● **What to do**
Within the records below is a range that opens at the line with "(* ===== verification/NtfsWrites.v ===== *)" and closes at the line with "induction ws as". Return that range word for word, both ends included, and only that range.

──────────────────────────────

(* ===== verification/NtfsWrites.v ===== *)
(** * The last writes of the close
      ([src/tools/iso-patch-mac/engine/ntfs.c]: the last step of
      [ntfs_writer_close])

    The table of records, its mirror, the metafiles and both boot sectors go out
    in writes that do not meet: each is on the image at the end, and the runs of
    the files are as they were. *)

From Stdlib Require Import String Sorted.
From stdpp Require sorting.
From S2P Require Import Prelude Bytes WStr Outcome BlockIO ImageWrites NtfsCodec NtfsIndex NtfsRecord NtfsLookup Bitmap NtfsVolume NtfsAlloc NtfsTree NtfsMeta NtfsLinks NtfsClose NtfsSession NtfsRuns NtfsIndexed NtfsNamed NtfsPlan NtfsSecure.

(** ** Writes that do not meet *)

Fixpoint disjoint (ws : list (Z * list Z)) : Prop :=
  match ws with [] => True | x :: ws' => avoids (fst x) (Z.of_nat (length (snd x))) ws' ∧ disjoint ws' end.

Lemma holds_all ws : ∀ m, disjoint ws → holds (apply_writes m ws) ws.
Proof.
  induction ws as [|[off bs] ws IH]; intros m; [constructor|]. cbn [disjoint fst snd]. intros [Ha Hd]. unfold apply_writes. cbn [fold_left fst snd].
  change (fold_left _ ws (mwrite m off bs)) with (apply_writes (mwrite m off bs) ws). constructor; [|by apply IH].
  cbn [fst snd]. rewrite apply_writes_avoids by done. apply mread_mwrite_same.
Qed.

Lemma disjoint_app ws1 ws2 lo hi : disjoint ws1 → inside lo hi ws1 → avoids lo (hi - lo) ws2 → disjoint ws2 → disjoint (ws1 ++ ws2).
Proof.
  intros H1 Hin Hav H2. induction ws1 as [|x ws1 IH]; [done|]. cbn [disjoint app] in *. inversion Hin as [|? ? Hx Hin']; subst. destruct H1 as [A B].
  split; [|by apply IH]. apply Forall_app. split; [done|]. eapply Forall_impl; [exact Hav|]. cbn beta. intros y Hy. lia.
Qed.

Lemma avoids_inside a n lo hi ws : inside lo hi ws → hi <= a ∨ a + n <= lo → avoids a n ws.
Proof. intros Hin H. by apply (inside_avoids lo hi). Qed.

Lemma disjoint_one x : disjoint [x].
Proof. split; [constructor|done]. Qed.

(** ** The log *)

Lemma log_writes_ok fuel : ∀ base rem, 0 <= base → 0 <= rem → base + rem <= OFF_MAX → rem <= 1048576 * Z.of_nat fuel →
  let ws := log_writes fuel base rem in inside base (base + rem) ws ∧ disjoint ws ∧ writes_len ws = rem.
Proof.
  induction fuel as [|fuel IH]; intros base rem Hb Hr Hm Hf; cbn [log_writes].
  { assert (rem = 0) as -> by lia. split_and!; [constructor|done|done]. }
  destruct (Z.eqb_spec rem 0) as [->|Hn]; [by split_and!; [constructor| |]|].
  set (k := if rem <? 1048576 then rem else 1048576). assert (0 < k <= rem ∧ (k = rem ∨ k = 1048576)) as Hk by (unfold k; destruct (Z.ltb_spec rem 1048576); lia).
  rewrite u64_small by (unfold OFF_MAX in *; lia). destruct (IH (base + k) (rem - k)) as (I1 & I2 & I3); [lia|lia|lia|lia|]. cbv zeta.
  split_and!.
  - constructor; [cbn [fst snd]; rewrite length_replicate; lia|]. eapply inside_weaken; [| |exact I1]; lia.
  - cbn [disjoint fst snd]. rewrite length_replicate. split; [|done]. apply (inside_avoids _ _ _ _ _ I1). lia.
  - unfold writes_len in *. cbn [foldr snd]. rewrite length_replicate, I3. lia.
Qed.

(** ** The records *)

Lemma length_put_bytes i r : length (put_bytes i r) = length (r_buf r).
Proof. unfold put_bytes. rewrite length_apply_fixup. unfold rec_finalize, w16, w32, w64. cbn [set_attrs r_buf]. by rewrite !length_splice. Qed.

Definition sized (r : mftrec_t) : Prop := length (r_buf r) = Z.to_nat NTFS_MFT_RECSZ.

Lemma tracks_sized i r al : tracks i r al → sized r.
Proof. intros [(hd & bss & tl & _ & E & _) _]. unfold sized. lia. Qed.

──────────────────────────────

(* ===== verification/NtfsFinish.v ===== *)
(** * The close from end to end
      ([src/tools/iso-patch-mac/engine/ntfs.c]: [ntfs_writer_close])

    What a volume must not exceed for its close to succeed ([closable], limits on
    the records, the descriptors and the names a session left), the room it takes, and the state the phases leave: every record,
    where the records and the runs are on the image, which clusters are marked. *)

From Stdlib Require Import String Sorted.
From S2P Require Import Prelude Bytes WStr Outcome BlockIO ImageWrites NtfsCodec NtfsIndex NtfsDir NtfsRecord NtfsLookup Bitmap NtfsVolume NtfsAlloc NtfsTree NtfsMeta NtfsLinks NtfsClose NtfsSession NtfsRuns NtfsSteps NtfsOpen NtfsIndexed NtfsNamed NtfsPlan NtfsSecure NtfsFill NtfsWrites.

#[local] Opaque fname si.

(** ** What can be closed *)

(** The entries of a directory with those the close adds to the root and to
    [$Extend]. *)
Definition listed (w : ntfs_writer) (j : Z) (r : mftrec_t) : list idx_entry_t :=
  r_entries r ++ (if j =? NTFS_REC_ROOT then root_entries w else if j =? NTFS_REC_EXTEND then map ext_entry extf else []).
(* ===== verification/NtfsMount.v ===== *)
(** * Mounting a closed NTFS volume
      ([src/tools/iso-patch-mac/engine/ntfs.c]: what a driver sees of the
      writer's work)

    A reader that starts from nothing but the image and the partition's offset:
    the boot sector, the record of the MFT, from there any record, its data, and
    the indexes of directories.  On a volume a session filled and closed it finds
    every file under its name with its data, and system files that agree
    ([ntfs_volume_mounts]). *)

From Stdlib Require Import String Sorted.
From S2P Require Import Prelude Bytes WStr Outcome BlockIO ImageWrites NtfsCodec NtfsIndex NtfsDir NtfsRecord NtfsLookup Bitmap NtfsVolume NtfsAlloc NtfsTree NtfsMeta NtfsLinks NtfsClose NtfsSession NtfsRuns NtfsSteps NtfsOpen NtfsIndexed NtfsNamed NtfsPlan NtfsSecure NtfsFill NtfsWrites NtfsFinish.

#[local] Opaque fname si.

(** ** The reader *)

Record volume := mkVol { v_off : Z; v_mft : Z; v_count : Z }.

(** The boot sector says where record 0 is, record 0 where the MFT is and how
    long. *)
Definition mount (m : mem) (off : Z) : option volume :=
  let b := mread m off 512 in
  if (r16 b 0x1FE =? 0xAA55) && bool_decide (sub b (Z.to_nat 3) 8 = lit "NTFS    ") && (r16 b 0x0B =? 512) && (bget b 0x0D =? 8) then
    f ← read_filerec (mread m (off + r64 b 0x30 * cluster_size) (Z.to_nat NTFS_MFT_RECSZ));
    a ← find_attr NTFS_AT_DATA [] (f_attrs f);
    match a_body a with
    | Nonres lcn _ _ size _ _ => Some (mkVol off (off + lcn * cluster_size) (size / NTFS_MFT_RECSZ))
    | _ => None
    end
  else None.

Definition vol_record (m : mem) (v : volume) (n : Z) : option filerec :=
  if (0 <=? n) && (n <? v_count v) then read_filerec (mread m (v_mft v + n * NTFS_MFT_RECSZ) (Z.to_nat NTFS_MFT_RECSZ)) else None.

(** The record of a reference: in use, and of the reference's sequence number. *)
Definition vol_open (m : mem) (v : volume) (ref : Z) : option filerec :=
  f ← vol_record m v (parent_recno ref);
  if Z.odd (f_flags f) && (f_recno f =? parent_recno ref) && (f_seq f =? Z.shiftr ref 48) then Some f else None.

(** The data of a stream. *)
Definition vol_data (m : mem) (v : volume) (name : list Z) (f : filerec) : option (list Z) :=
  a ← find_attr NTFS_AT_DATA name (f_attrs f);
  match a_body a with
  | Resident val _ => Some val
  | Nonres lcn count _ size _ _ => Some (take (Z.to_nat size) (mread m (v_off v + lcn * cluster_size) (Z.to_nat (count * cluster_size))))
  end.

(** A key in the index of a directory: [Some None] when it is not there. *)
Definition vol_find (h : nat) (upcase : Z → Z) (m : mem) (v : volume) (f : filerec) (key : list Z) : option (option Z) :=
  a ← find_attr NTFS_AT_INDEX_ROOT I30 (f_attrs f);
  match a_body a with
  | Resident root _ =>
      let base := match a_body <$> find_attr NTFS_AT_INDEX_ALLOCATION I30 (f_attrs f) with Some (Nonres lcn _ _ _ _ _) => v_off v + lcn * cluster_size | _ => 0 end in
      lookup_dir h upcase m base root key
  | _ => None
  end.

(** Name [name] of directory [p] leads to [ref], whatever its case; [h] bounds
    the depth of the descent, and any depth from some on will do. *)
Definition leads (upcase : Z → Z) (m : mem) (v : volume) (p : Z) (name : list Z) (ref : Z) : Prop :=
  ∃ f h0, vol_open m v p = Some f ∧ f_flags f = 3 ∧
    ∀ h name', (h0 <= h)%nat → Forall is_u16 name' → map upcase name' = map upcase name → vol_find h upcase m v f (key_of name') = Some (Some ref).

──────────────────────────────

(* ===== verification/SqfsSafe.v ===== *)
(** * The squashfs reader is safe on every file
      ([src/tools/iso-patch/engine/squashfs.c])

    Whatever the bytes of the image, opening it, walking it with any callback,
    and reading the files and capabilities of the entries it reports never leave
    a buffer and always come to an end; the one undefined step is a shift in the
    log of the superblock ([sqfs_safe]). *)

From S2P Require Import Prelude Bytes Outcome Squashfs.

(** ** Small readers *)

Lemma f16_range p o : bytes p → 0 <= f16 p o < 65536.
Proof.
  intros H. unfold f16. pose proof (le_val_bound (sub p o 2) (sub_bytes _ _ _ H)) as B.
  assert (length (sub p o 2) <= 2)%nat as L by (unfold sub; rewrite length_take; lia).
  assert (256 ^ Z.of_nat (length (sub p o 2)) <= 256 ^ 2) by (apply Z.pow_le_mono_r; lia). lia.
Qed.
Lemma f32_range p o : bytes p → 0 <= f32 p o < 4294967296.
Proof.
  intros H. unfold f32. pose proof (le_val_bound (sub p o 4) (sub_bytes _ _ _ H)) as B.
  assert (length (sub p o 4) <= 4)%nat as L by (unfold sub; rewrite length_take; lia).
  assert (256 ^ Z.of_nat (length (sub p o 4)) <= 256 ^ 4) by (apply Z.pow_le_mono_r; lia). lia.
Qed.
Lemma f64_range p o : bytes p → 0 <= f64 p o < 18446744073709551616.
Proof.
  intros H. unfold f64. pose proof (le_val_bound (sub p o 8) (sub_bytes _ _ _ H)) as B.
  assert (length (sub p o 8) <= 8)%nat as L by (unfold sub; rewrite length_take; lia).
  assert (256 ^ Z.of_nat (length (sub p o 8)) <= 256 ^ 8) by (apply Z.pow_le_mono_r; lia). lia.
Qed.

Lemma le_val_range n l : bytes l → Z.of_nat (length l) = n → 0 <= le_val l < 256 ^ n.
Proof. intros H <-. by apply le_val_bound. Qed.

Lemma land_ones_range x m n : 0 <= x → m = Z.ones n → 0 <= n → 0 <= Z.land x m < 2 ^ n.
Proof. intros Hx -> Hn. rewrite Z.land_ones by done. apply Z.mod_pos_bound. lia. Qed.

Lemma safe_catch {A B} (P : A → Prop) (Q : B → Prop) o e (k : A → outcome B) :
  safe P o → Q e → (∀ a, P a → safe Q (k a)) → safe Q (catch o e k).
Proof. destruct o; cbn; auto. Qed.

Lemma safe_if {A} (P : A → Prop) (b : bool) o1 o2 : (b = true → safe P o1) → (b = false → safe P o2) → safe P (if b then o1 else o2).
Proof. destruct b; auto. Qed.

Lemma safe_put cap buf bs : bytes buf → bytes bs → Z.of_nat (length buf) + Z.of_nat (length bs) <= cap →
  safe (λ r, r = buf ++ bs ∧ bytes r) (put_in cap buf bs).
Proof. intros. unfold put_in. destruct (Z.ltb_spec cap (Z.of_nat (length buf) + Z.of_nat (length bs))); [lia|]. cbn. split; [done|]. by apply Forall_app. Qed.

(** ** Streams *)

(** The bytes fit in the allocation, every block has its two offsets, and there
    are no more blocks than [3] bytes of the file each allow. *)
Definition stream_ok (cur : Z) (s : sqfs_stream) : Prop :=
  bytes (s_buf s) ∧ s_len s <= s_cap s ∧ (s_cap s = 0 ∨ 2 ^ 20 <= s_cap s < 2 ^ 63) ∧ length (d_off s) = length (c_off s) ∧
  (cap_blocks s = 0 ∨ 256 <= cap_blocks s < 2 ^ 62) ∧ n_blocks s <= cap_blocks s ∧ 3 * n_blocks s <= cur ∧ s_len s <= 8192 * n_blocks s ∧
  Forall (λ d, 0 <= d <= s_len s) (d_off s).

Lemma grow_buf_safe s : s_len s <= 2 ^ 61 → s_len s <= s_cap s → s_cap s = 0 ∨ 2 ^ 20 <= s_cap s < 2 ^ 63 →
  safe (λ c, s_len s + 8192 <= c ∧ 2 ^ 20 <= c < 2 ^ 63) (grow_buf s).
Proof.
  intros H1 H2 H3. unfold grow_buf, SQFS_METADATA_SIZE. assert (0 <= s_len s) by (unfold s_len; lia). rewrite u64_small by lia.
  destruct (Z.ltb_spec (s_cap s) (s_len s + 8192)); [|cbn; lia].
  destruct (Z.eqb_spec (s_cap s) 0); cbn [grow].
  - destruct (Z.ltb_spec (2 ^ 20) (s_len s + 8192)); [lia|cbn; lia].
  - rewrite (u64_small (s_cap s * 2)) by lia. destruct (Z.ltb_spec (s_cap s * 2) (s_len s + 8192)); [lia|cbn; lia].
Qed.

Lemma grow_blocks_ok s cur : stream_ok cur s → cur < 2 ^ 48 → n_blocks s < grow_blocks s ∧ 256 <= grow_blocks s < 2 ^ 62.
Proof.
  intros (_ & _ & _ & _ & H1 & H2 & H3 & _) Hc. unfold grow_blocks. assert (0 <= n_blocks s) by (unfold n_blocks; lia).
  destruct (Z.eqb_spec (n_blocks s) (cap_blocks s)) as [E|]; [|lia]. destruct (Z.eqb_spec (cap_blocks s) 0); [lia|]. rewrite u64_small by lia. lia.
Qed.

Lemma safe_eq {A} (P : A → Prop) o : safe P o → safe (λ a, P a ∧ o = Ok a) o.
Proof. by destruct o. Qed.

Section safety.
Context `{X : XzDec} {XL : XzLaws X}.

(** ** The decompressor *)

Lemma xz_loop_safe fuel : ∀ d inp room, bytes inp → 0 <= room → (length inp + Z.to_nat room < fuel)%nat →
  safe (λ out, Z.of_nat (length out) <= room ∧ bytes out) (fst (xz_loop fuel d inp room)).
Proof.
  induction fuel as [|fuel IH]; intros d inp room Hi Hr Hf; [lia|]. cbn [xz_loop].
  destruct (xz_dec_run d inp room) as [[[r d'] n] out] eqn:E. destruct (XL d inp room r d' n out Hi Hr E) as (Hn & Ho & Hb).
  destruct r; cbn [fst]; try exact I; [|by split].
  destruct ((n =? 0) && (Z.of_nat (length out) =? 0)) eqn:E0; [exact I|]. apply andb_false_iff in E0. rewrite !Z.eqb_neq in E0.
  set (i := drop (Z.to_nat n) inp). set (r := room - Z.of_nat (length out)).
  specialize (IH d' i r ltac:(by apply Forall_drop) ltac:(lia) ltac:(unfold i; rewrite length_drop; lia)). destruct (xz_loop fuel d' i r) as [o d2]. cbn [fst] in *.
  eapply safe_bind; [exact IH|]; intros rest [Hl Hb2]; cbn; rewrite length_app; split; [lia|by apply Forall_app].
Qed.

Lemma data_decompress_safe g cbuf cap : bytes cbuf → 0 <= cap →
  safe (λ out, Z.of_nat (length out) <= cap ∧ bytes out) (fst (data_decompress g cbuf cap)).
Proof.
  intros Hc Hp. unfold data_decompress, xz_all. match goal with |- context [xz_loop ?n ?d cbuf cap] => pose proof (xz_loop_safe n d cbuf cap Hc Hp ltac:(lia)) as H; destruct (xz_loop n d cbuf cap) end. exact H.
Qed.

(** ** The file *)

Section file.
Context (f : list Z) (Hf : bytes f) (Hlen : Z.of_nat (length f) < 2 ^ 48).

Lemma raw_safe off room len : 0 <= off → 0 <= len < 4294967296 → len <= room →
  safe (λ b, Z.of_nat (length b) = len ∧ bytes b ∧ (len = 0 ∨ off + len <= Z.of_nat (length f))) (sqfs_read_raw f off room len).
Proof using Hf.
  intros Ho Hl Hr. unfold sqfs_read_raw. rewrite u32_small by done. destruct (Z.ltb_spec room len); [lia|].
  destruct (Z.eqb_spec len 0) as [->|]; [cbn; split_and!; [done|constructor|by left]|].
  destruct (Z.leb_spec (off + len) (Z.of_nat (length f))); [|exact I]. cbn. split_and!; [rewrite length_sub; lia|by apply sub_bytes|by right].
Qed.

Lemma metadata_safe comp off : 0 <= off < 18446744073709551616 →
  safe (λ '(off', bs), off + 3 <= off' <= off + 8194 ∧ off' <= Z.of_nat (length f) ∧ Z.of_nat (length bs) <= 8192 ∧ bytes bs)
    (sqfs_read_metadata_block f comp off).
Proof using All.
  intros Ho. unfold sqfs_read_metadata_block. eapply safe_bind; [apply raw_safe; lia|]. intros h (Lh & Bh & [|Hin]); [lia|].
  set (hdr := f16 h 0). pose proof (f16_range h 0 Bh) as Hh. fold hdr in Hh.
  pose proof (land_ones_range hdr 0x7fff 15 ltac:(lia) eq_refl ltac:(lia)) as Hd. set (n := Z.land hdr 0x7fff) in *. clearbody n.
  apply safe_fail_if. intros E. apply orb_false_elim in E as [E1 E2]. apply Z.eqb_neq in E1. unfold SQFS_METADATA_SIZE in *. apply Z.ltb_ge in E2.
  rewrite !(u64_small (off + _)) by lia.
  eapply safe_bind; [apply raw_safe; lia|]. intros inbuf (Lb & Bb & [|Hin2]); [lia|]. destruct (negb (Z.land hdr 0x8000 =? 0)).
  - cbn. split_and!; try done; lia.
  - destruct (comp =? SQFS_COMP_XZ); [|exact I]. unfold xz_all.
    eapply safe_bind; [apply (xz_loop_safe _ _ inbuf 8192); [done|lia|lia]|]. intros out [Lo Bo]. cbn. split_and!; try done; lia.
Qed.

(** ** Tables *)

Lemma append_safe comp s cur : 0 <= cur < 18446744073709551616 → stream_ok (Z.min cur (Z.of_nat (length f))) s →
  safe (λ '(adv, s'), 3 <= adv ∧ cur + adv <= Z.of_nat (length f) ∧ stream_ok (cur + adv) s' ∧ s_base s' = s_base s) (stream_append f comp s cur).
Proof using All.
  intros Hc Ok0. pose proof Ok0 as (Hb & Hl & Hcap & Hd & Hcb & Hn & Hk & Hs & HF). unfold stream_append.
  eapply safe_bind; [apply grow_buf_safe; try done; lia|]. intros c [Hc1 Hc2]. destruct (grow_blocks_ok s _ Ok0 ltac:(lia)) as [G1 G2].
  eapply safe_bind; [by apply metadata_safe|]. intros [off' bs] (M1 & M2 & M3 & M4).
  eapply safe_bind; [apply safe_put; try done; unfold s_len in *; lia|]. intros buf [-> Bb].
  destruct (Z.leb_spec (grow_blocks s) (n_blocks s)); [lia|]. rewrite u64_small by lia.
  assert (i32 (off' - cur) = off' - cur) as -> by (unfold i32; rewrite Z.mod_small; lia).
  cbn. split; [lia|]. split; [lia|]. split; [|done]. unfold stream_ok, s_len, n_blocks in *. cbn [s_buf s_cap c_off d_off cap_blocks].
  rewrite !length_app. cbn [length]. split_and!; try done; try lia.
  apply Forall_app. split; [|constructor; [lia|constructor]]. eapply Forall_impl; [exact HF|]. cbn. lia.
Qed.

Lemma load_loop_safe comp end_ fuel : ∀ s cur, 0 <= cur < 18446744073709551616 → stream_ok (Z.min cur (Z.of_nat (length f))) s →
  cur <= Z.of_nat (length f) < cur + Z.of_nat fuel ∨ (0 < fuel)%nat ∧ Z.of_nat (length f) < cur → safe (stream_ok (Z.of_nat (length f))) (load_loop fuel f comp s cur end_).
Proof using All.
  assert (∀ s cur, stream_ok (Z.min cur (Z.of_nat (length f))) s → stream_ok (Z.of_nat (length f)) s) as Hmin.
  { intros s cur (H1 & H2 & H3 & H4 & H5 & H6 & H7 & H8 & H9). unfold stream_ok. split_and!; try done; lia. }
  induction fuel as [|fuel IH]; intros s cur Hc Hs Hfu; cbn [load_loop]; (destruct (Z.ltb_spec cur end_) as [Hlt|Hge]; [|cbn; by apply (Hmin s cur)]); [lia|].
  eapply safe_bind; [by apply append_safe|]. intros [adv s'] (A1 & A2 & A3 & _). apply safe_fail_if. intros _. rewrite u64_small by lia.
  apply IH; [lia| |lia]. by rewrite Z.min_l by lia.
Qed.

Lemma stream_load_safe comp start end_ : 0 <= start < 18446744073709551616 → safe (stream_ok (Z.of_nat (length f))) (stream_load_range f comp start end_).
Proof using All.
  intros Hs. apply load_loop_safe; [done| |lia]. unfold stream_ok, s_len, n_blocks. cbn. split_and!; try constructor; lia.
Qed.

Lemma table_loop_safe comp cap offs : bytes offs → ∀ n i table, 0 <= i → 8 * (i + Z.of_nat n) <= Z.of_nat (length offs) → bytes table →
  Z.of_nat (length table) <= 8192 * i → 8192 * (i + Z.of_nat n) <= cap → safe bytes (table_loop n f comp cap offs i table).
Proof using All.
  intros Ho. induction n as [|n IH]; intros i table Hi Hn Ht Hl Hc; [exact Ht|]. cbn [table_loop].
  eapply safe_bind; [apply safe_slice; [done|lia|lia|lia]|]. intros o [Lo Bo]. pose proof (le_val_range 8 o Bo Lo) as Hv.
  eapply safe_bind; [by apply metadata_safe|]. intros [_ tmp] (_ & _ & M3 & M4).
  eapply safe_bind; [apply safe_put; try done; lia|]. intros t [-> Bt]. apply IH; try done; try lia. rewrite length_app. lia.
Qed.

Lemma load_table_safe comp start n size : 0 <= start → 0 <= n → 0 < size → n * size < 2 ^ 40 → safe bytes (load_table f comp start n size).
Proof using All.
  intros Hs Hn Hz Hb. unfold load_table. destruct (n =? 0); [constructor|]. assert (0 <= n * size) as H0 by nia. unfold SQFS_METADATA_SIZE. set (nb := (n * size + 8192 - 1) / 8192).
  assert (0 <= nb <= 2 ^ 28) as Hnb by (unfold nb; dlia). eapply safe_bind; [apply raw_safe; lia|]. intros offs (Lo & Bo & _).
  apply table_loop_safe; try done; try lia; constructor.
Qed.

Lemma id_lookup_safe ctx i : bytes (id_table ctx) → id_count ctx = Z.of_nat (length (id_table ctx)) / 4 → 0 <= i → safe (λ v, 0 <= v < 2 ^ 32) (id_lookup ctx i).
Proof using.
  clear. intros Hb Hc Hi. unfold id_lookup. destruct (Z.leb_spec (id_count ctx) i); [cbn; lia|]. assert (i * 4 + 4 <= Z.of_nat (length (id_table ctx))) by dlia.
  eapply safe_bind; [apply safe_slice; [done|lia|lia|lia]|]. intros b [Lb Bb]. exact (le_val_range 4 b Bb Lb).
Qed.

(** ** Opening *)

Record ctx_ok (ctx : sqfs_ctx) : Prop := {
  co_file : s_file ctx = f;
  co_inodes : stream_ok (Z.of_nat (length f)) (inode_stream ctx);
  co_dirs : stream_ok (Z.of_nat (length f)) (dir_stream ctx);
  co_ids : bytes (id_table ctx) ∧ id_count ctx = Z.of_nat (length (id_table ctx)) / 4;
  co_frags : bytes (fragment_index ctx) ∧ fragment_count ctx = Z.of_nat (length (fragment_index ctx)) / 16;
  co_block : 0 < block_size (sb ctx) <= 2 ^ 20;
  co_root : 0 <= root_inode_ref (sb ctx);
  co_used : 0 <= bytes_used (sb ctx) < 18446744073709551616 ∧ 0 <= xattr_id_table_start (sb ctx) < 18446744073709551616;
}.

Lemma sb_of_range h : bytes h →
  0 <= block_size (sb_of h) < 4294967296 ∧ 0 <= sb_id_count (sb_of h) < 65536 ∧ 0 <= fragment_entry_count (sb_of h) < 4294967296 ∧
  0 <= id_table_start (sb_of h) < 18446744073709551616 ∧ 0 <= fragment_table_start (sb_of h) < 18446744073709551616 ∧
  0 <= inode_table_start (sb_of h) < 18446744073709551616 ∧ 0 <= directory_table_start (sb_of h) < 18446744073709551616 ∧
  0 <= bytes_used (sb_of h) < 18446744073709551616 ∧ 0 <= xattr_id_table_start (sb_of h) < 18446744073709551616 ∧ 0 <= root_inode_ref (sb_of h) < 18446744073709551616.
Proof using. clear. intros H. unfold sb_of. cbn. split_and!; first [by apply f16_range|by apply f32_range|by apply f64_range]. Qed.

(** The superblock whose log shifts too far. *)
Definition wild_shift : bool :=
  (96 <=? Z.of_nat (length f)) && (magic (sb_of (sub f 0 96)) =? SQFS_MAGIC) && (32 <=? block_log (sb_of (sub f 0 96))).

──────────────────────────────

● **Answer to the problem**
(* ===== verification/NtfsWrites.v ===== *)
(** * The last writes of the close
      ([src/tools/iso-patch-mac/engine/ntfs.c]: the last step of
      [ntfs_writer_close])

    The table of records, its mirror, the metafiles and both boot sectors go out
    in writes that do not meet: each is on the image at the end, and the runs of
    the files are as they were. *)

From Stdlib Require Import String Sorted.
From stdpp Require sorting.
From S2P Require Import Prelude Bytes WStr Outcome BlockIO ImageWrites NtfsCodec NtfsIndex NtfsRecord NtfsLookup Bitmap NtfsVolume NtfsAlloc NtfsTree NtfsMeta NtfsLinks NtfsClose NtfsSession NtfsRuns NtfsIndexed NtfsNamed NtfsPlan NtfsSecure.

(** ** Writes that do not meet *)

Fixpoint disjoint (ws : list (Z * list Z)) : Prop :=
  match ws with [] => True | x :: ws' => avoids (fst x) (Z.of_nat (length (snd x))) ws' ∧ disjoint ws' end.

Lemma holds_all ws : ∀ m, disjoint ws → holds (apply_writes m ws) ws.
Proof.
  induction ws as [|[off bs] ws IH]; intros m; [constructor|]. cbn [disjoint fst snd]. intros [Ha Hd]. unfold apply_writes. cbn [fold_left fst snd].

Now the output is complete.